Restorative Yoga as Medicine

When I first saw the Easy Button commercial I didn’t think it related to my life at all. After all, I’m not diapering twins or performing surgery or taming wild horses. But the truth is that stress, anxiety and worry are common experiences for most of us on a daily basis. The American Institute of Stress (now there’s a bummer of a business name!) says that 3 out of 4 of all doctor’s visits are for stress-related ailments and that stress is the basic cause of up to 60% of all human ailments and disease. Stress actually shrinks the grey matter in your brain and costs our society over $300 billion every year in health costs and loss of productivity.

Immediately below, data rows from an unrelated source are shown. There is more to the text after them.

(** * libfprint: the imaging-device core (libfprint/fpi-dev-img.c)

    A shallow embedding of the per-device acquisition state machine of
    [fpi-dev-img.c]: image sanitation, the minutiae acceptance gate, the
    enrollment accumulator, the verify/identify decision and the
    start/stop plumbing.

    Conventions of the embedding.
    - C [int] values are [Z]; the one arithmetic operation of the file,
      [enroll_stage++], is written with its 32-bit wrap-around.
    - Pointers that may be NULL are [option]s; dereferencing NULL and a
      failed [BUG_ON] abort the call.
    - The device record is threaded through a small state monad [M] that also
      carries the trace of what the core does to its surroundings: calls of
      the driver's callables, upward notifications ([fpi_drvcb_*]) and
      releases of images and templates.  Driver callables are asynchronous:
      a call is a trace entry and a return code, and its completion is a
      later [fpi_imgdev_*_complete] event.  An upward notification is a trace
      entry as well; what the front end does on receiving it is a later call,
      except for the enroll-stage callback, after which the source looks at
      the action again: there the front end's code is a parameter (class
      [front_end]) that runs inside the callback.
    - Functions and constants that live in other files of the library
      (result codes of fprint.h, extraction, comparison, allocation of
      templates) are the fields of two classes, so every theorem holds for
      all of them. *)

From Stdlib Require Import ZArith List Bool Lia.
From Stdlib Require String.
Import String.StringSyntax.
Delimit Scope string_scope with string.
Import ListNotations.
Local Open Scope Z_scope.

(** ** Constants of the file *)

Definition MIN_ACCEPTABLE_MINUTIAE : Z := 10.
Definition BOZORTH3_DEFAULT_THRESHOLD : Z := 40.
Definition IMG_ENROLL_STAGES : Z := 5.

(** errno.h (Linux): the two codes the file returns negated. *)
Definition EINVAL : Z := 22.
Definition ENOTSUP : Z := 95.

(** C [int]: 32 bits, two's complement. *)
Definition INT_MAX : Z := 2147483647.
Definition INT_MIN : Z := -2147483648.
Definition wrap_int (z : Z) : Z := (z - INT_MIN) mod 4294967296 + INT_MIN.

(** ** Enumerations *)

(** [enum fp_imgdev_action] *)
Inductive fp_imgdev_action : Type :=
| IMG_ACTION_NONE
| IMG_ACTION_ENROLL
| IMG_ACTION_VERIFY
| IMG_ACTION_IDENTIFY
| IMG_ACTION_CAPTURE.

(** [enum fp_imgdev_enroll_state], the type of [action_state].
    [IMG_ACQUIRE_STATE_NONE] is the value 0 that [g_malloc0] and
    [fpi_imgdev_deactivate_complete] leave (the spec's Inactive). *)
Inductive fp_imgdev_enroll_state : Type :=
| IMG_ACQUIRE_STATE_NONE
| IMG_ACQUIRE_STATE_ACTIVATING
| IMG_ACQUIRE_STATE_AWAIT_FINGER_ON
| IMG_ACQUIRE_STATE_AWAIT_IMAGE
| IMG_ACQUIRE_STATE_AWAIT_FINGER_OFF
| IMG_ACQUIRE_STATE_DEACTIVATING.

(** [enum fp_imgdev_state], what the core asks of the driver. *)
Inductive fp_imgdev_state : Type :=
| IMGDEV_STATE_AWAIT_FINGER_ON
| IMGDEV_STATE_CAPTURE
| IMGDEV_STATE_AWAIT_FINGER_OFF.

Inductive fp_print_data_type : Type :=
| PRINT_DATA_RAW
| PRINT_DATA_NBIS_MINUTIAE.

Definition action_eqb (a b : fp_imgdev_action) : bool :=
  match a, b with
  | IMG_ACTION_NONE, IMG_ACTION_NONE
  | IMG_ACTION_ENROLL, IMG_ACTION_ENROLL
  | IMG_ACTION_VERIFY, IMG_ACTION_VERIFY
  | IMG_ACTION_IDENTIFY, IMG_ACTION_IDENTIFY
  | IMG_ACTION_CAPTURE, IMG_ACTION_CAPTURE => true
  | _, _ => false
  end.

Definition state_eqb (a b : fp_imgdev_enroll_state) : bool :=
  match a, b with
  | IMG_ACQUIRE_STATE_NONE, IMG_ACQUIRE_STATE_NONE
  | IMG_ACQUIRE_STATE_ACTIVATING, IMG_ACQUIRE_STATE_ACTIVATING
  | IMG_ACQUIRE_STATE_AWAIT_FINGER_ON, IMG_ACQUIRE_STATE_AWAIT_FINGER_ON
  | IMG_ACQUIRE_STATE_AWAIT_IMAGE, IMG_ACQUIRE_STATE_AWAIT_IMAGE
  | IMG_ACQUIRE_STATE_AWAIT_FINGER_OFF, IMG_ACQUIRE_STATE_AWAIT_FINGER_OFF
  | IMG_ACQUIRE_STATE_DEACTIVATING, IMG_ACQUIRE_STATE_DEACTIVATING => true
  | _, _ => false
  end.

(** ** Images and templates *)

(** [struct fp_minutiae]: only [num] is read here. *)
Record fp_minutiae : Type := { num : Z }.

(** [struct fp_img]: declared geometry, pixel buffer, detected minutiae. *)
Record fp_img : Type := {
  width : Z;
  height : Z;
  data : list Z;
  minutiae : option fp_minutiae
}.

(** [struct fp_print_data_item]: one feature set, [length] bytes. *)
Record fp_print_data_item : Type := {
  length : Z;
  item_data : list Z
}.

(** [g_slist_length] *)
Definition g_slist_length {A : Type} (l : list A) : nat := List.length l.

(** [struct fp_print_data]: a typed list of items ([GSList *prints]). *)
Record fp_print_data : Type := {
  type : fp_print_data_type;
  prints : list fp_print_data_item
}.

(** ** Driver and device records *)

(** [struct fp_img_driver]: declared geometry and threshold, and the optional
    callables.  A callable is its return code; [deactivate] returns void. *)
Record fp_img_driver : Type := {
  img_width : Z;
  img_height : Z;
  bz3_threshold : Z;
  change_state : option (fp_imgdev_state -> Z);
  activate : option (fp_imgdev_state -> Z);
  deactivate : option unit;
  open : option (Z -> Z)
}.

(** [struct fp_img_dev] *)
Record fp_img_dev : Type := {
  action : fp_imgdev_action;
  action_state : fp_imgdev_enroll_state;
  action_result : Z;
  enroll_stage : Z;
  enroll_data : option fp_print_data;
  acquire_img : option fp_img;
  acquire_data : option fp_print_data;
  identify_match_offset : Z
}.

(** [struct fp_dev], the fields this file reads, with its [img_dev]. *)
Record fp_dev : Type := {
  drv : fp_img_driver;
  nr_enroll_stages : Z;
  unconditional_capture : bool;
  verify_data : option fp_print_data;
  identify_gallery : list fp_print_data;
  img_dev : fp_img_dev
}.

(** Field assignments. *)

Definition set_width (v : Z) (i : fp_img) : fp_img :=
  {| width := v; height := height i; data := data i; minutiae := minutiae i |}.

Definition set_height (v : Z) (i : fp_img) : fp_img :=
  {| width := width i; height := v; data := data i; minutiae := minutiae i |}.

Definition set_type (v : fp_print_data_type) (p : fp_print_data) : fp_print_data :=
  {| type := v; prints := prints p |}.

Definition set_prints (v : list fp_print_data_item) (p : fp_print_data) : fp_print_data :=
  {| type := type p; prints := v |}.

Definition set_action (v : fp_imgdev_action) (d : fp_img_dev) : fp_img_dev :=
  {| action := v; action_state := action_state d;
     action_result := action_result d; enroll_stage := enroll_stage d;
     enroll_data := enroll_data d; acquire_img := acquire_img d;
     acquire_data := acquire_data d;
     identify_match_offset := identify_match_offset d |}.

Definition set_action_state (v : fp_imgdev_enroll_state) (d : fp_img_dev) : fp_img_dev :=
  {| action := action d; action_state := v;
     action_result := action_result d; enroll_stage := enroll_stage d;
     enroll_data := enroll_data d; acquire_img := acquire_img d;
     acquire_data := acquire_data d;
     identify_match_offset := identify_match_offset d |}.

Definition set_action_result (v : Z) (d : fp_img_dev) : fp_img_dev :=
  {| action := action d; action_state := action_state d;
     action_result := v; enroll_stage := enroll_stage d;
     enroll_data := enroll_data d; acquire_img := acquire_img d;
     acquire_data := acquire_data d;
     identify_match_offset := identify_match_offset d |}.

Definition set_enroll_stage (v : Z) (d : fp_img_dev) : fp_img_dev :=
  {| action := action d; action_state := action_state d;
     action_result := action_result d; enroll_stage := v;
     enroll_data := enroll_data d; acquire_img := acquire_img d;
     acquire_data := acquire_data d;
     identify_match_offset := identify_match_offset d |}.

Definition set_enroll_data (v : option fp_print_data) (d : fp_img_dev) : fp_img_dev :=
  {| action := action d; action_state := action_state d;
     action_result := action_result d; enroll_stage := enroll_stage d;
     enroll_data := v; acquire_img := acquire_img d;
     acquire_data := acquire_data d;
     identify_match_offset := identify_match_offset d |}.

Definition set_acquire_img (v : option fp_img) (d : fp_img_dev) : fp_img_dev :=
  {| action := action d; action_state := action_state d;
     action_result := action_result d; enroll_stage := enroll_stage d;
     enroll_data := enroll_data d; acquire_img := v;
     acquire_data := acquire_data d;
     identify_match_offset := identify_match_offset d |}.

Definition set_acquire_data (v : option fp_print_data) (d : fp_img_dev) : fp_img_dev :=
  {| action := action d; action_state := action_state d;
     action_result := action_result d; enroll_stage := enroll_stage d;
     enroll_data := enroll_data d; acquire_img := acquire_img d;
     acquire_data := v;
     identify_match_offset := identify_match_offset d |}.

Definition set_identify_match_offset (v : Z) (d : fp_img_dev) : fp_img_dev :=
  {| action := action d; action_state := action_state d;
     action_result := action_result d; enroll_stage := enroll_stage d;
     enroll_data := enroll_data d; acquire_img := acquire_img d;
     acquire_data := acquire_data d;
     identify_match_offset := v |}.

Definition set_img_dev (v : fp_img_dev) (dev : fp_dev) : fp_dev :=
  {| drv := drv dev; nr_enroll_stages := nr_enroll_stages dev;
     unconditional_capture := unconditional_capture dev;
     verify_data := verify_data dev;
     identify_gallery := identify_gallery dev; img_dev := v |}.

Definition set_nr_enroll_stages (v : Z) (dev : fp_dev) : fp_dev :=
  {| drv := drv dev; nr_enroll_stages := v;
     unconditional_capture := unconditional_capture dev;
     verify_data := verify_data dev;
     identify_gallery := identify_gallery dev; img_dev := img_dev dev |}.

(** What [g_malloc0(sizeof(struct fp_img_dev))] returns. *)
Definition imgdev_zero : fp_img_dev :=
  {| action := IMG_ACTION_NONE; action_state := IMG_ACQUIRE_STATE_NONE;
     action_result := 0; enroll_stage := 0; enroll_data := None;
     acquire_img := None; acquire_data := None;
     identify_match_offset := 0 |}.

(** ** The surroundings of the core *)

(** What a call does to the outside, in order. *)
Inductive effect : Type :=
(* calls of the driver's callables *)
| DrvChangeState (state : fp_imgdev_state)
| DrvActivate (state : fp_imgdev_state)
| DrvDeactivate
| DrvOpen (driver_data : Z)
(* releases that reach an object: fp_img_free, fp_print_data_free *)
| ImgFree (img : fp_img)
| PrintDataFree (p : fp_print_data)
(* upward notifications, fpi_drvcb_* *)
| EnrollStageCompleted (r : Z) (tmpl : option fp_print_data) (img : option fp_img)
| ReportVerifyResult (r : Z) (img : option fp_img)
| ReportIdentifyResult (r : Z) (match_offset : Z) (img : option fp_img)
| ReportCaptureResult (r : Z) (img : option fp_img)
| OpenComplete (status : Z)
| EnrollStarted (status : Z)
| VerifyStarted (status : Z)
| IdentifyStarted (status : Z)
| CaptureStarted (status : Z)
| EnrollStopped
| VerifyStopped
| IdentifyStopped
| CaptureStopped.
(* ===== verification/Address.v ===== *)
(** Addresses, page frames, address ranges and the memory map
    ([kernel/src/mm/address.rs], [mm/map.rs], [mm.rs], [error.rs] and the
    x86_64 bindings of [arch/x86_64/mm.rs]). An address type is an instance
    of the class [Address]; the operations that the macros
    [address_like_ops!] and [page_ops!] stamp out per type are written once
    over that class. *)
From Stdlib Require Import Ascii.
From S2P Require Import Prelude.

(** * Address types *)

Record PhysicalAddress := MkPhysicalAddress { physical_address : Z }.
Record VirtualAddress := MkVirtualAddress { virtual_address : Z }.
Record PageFrame := MkPageFrame { page_frame : Z }.
Record Page := MkPage { page : Z }.

#[export] Instance PhysicalAddress_eq_dec : EqDecision PhysicalAddress.
Proof. solve_decision. Defined.
#[export] Instance VirtualAddress_eq_dec : EqDecision VirtualAddress.
Proof. solve_decision. Defined.
#[export] Instance PageFrame_eq_dec : EqDecision PageFrame.
Proof. solve_decision. Defined.
#[export] Instance Page_eq_dec : EqDecision Page.
Proof. solve_decision. Defined.

(** The trait [Address]: a transparent wrapper of [usize]. *)
Class Address (A : Type) := {
  LABEL : string;
  new : Z -> A;
  as_usize : A -> Z;
  as_usize_new z : as_usize (new z) = z;
  new_as_usize a : new (as_usize a) = a;
}.

#[export] Instance Address_PhysicalAddress : Address PhysicalAddress.
Proof.
  refine {| LABEL := "PhysicalAddress"; new := MkPhysicalAddress;
            as_usize := physical_address |}; by try intros [].
Defined.
#[export] Instance Address_VirtualAddress : Address VirtualAddress.
Proof.
  refine {| LABEL := "VirtualAddress"; new := MkVirtualAddress;
            as_usize := virtual_address |}; by try intros [].
Defined.
#[export] Instance Address_PageFrame : Address PageFrame.
Proof.
  refine {| LABEL := "PageFrame"; new := MkPageFrame;
            as_usize := page_frame |}; by try intros [].
Defined.
#[export] Instance Address_Page : Address Page.
Proof.
  refine {| LABEL := "Page"; new := MkPage; as_usize := page |};
  by try intros [].
Defined.

#[global] Arguments new : simpl never.
#[global] Arguments as_usize : simpl never.
#[export] Hint Rewrite @as_usize_new @new_as_usize : rust_rw.

Section address_ops.
Context `{Profile} {A : Type} `{Address A}.
Implicit Types a b : A.

Definition ZERO : A := new 0.

(** [Add<usize>], [Sub<usize>] and [Sub<Self>]. *)
Definition add a (rhs : Z) : rust A :=
  v ← add_usize (as_usize a) rhs; Ret (new v).

Definition sub a (rhs : Z) : rust A :=
  v ← sub_usize (as_usize a) rhs; Ret (new v).

Definition distance a b : rust Z := sub_usize (as_usize a) (as_usize b).

(** [AddAssign] and [SubAssign]: the new value of [*self]. *)
Definition add_assign a (rhs : Z) : rust A :=
  v ← add_usize (as_usize a) rhs; Ret (new v).

Definition sub_assign a (rhs : Z) : rust A :=
  v ← sub_usize (as_usize a) rhs; Ret (new v).

Lemma add_ok a n :
  is_usize (as_usize a + n) -> add a n = Ret (new (as_usize a + n)).
Proof. intros ?. unfold add. by rewrite add_usize_ok. Qed.

Lemma sub_ok a n :
  is_usize (as_usize a - n) -> sub a n = Ret (new (as_usize a - n)).
Proof. intros ?. unfold sub. by rewrite sub_usize_ok. Qed.

(** The assignments store what the operators return, and one undoes the
    other. *)
Lemma assign_roundtrip a n b :
  is_usize (as_usize a) -> add_assign a n = Ret b -> is_usize (as_usize a + n) ->
  add a n = Ret b /\ sub_assign b n = Ret a.
Proof.
  intros Ha E Hn. split; [done|]. unfold add_assign in E. rewrite add_usize_ok in E by done.
  injection E as <-. unfold sub_assign. rewrite as_usize_new.
  rewrite sub_usize_ok, Z.add_simpl_r by (by rewrite Z.add_simpl_r). simpl. by rewrite new_as_usize.
Qed.

Lemma as_usize_inj a b : as_usize a = as_usize b -> a = b.
Proof.
  intros E. by rewrite <-(new_as_usize a), <-(new_as_usize b), E.
Qed.
End address_ops.

(** * Address ranges *)

Record AddressRange (A : Type) := MkAddressRange { start : A; size : Z }.
Arguments MkAddressRange {A} start size.
Arguments start {A} r : rename.
Arguments size {A} r : rename.

#[export] Instance AddressRange_eq_dec `{EqDecision A} : EqDecision (AddressRange A).
Proof. solve_decision. Defined.

Abbreviation PhysicalAddressRange := (AddressRange PhysicalAddress).
Abbreviation VirtualAddressRange := (AddressRange VirtualAddress).
Abbreviation PageFrameRange := (AddressRange PageFrame).
Abbreviation PageRange := (AddressRange Page).

Section address_range.
Context `{Profile} {A : Type} `{Address A}.
Implicit Types r : AddressRange A.

Definition from_start_size (s : A) (n : Z) : AddressRange A :=
  MkAddressRange s n.

(** [AddressRange::new]: asserts [end >= start]. *)
Definition range_new (s e : A) : rust (AddressRange A) :=
  _ ← rassert (bool_decide (as_usize s <= as_usize e));
  n ← distance e s;
  Ret (MkAddressRange s n).

Definition empty : AddressRange A := MkAddressRange ZERO 0.

(** [AddressRange::end] (exclusive). *)
Definition range_end r : rust A := add (start r) (size r).

Definition set_size r (n : Z) : AddressRange A := MkAddressRange (start r) n.

Definition shrink_left r (amount : Z) : rust (AddressRange A) :=
  n ← sub_usize (size r) amount;
  s ← add (start r) amount;
  Ret (MkAddressRange s n).

Definition shrink_right r (amount : Z) : rust (AddressRange A) :=
  n ← sub_usize (size r) amount;
  Ret (MkAddressRange (start r) n).

Definition extend_left r (amount : Z) : rust (AddressRange A) :=
  n ← add_usize (size r) amount;
  s ← sub (start r) amount;
  Ret (MkAddressRange s n).

Definition extend_right r (amount : Z) : rust (AddressRange A) :=
  n ← add_usize (size r) amount;
  Ret (MkAddressRange (start r) n).

(** [&&] evaluates its right operand only when the left one holds. *)
Definition contains r (other : AddressRange A) : rust bool :=
  if bool_decide (as_usize (start r) <= as_usize (start other)) then
    e ← range_end r;
    e' ← range_end other;
    Ret (bool_decide (as_usize e' <= as_usize e))
  else Ret false.

Definition intersects r (other : AddressRange A) : rust bool :=
  e' ← range_end other;
  if bool_decide (as_usize (start r) <= as_usize e') then
    e ← range_end r;
    Ret (bool_decide (as_usize (start other) <= as_usize e))
  else Ret false.
End address_range.

(** * Pages and page frames *)

(** [arch::PAGE_SIZE] on x86_64. *)
Definition PAGE_SIZE : Z := 4096.

(** [page_ops!(PageFrame, PhysicalAddress)] and [page_ops!(Page,
    VirtualAddress)], over a page type [P] and its address type [A]. *)
Section page_ops.
Context `{Profile} {P A : Type} `{Address P} `{Address A}.

Definition page_start (p : P) : rust A :=
  v ← mul_usize (as_usize p) PAGE_SIZE; Ret (new v).

Definition from_start (s : A) : result P unit :=
  if decide (as_usize s mod PAGE_SIZE = 0)
  then Ok (new (as_usize s / PAGE_SIZE)) else Err tt.

Definition containing (a : A) : P := new (as_usize a / PAGE_SIZE).

Definition size_bytes (r : AddressRange P) : rust Z :=
  mul_usize (size r) PAGE_SIZE.

Definition start_address (r : AddressRange P) : rust A :=
  page_start (start r).

Definition address_range (r : AddressRange P) : rust (AddressRange A) :=
  s ← start_address r;
  n ← mul_usize (size r) PAGE_SIZE;
  Ret (from_start_size s n).
End page_ops.
#[global] Arguments page_start {_ P A _ _} p.
#[global] Arguments start_address {_ P A _ _} r.
#[global] Arguments address_range {_ P A _ _} r.

(** * Kernel errors *)

Inductive ErrorKind := InsufficientMemory | AddressOutOfBounds | InvalidAddress.

Record Error := MkError { kind : ErrorKind }.

#[export] Instance ErrorKind_eq_dec : EqDecision ErrorKind.
Proof. solve_decision. Defined.
#[export] Instance Error_eq_dec : EqDecision Error.
Proof. solve_decision. Defined.

(** * The memory map *)

Inductive Kind :=
  | Usable
  | Reserved
  | AcpiTables
  | AcpiNonVolatile
  | Persistent
  | Uefi (typ : Z)
  | Bios (typ : Z).

#[export] Instance Kind_eq_dec : EqDecision Kind.
Proof. solve_decision. Defined.

Record Region := MkRegion {
  region_kind : Kind;
  region_start : PhysicalAddress;
  region_end : PhysicalAddress;
}.

Definition usable (r : Region) : bool := bool_decide (region_kind r = Usable).

Definition region_size `{Profile} (r : Region) : rust Z :=
  distance (region_end r) (region_start r).

Definition region_range `{Profile} (r : Region) : rust PhysicalAddressRange :=
  range_new (region_start r) (region_end r).

(** ** The bootloader's memory map *)

(** [bootloader_api]'s [MemoryRegionKind] is non-exhaustive: kinds the
    kernel does not name are [OtherKind]. *)
Inductive MemoryRegionKind :=
  | RegionUsable
  | RegionBootloader
  | UnknownUefi (typ : Z)
  | UnknownBios (typ : Z)
  | OtherKind (tag : Z).

#[export] Instance MemoryRegionKind_eq_dec : EqDecision MemoryRegionKind.
Proof. solve_decision. Defined.

Record MemoryRegion := MkMemoryRegion {
  mr_start : Z;
  mr_end : Z;
  mr_kind : MemoryRegionKind;
}.

(** [impl From<&MemoryRegion> for Region]; the [u64] to [usize] conversion
    never fails on this target. *)
Definition Region_from (r : MemoryRegion) : Region :=
  let kind := match mr_kind r with
              | RegionUsable => Usable
              | RegionBootloader => Reserved
              | UnknownUefi typ => Uefi typ
              | UnknownBios typ => Bios typ
              | _ => Reserved
              end in
  MkRegion kind (new (mr_start r)) (new (mr_end r)).

(** ** Access to physical memory *)

(** [MemoryAccess]: the virtual address at which all of physical memory is
    mapped. *)
Record MemoryAccess := MkMemoryAccess { base : Z }.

Every individual experiences it differently, but for yoga practitioners the beneficial practices of restorative yoga can be serious medicine in the fight against stress and worry.

So next time your boss decides to cancel your vacation or your toddler flushes the Legos or your teenager swipes your credit card and heads to the mall, hit the Easy Button and give your body and mind a break. You will be roping those wild horses again in no time.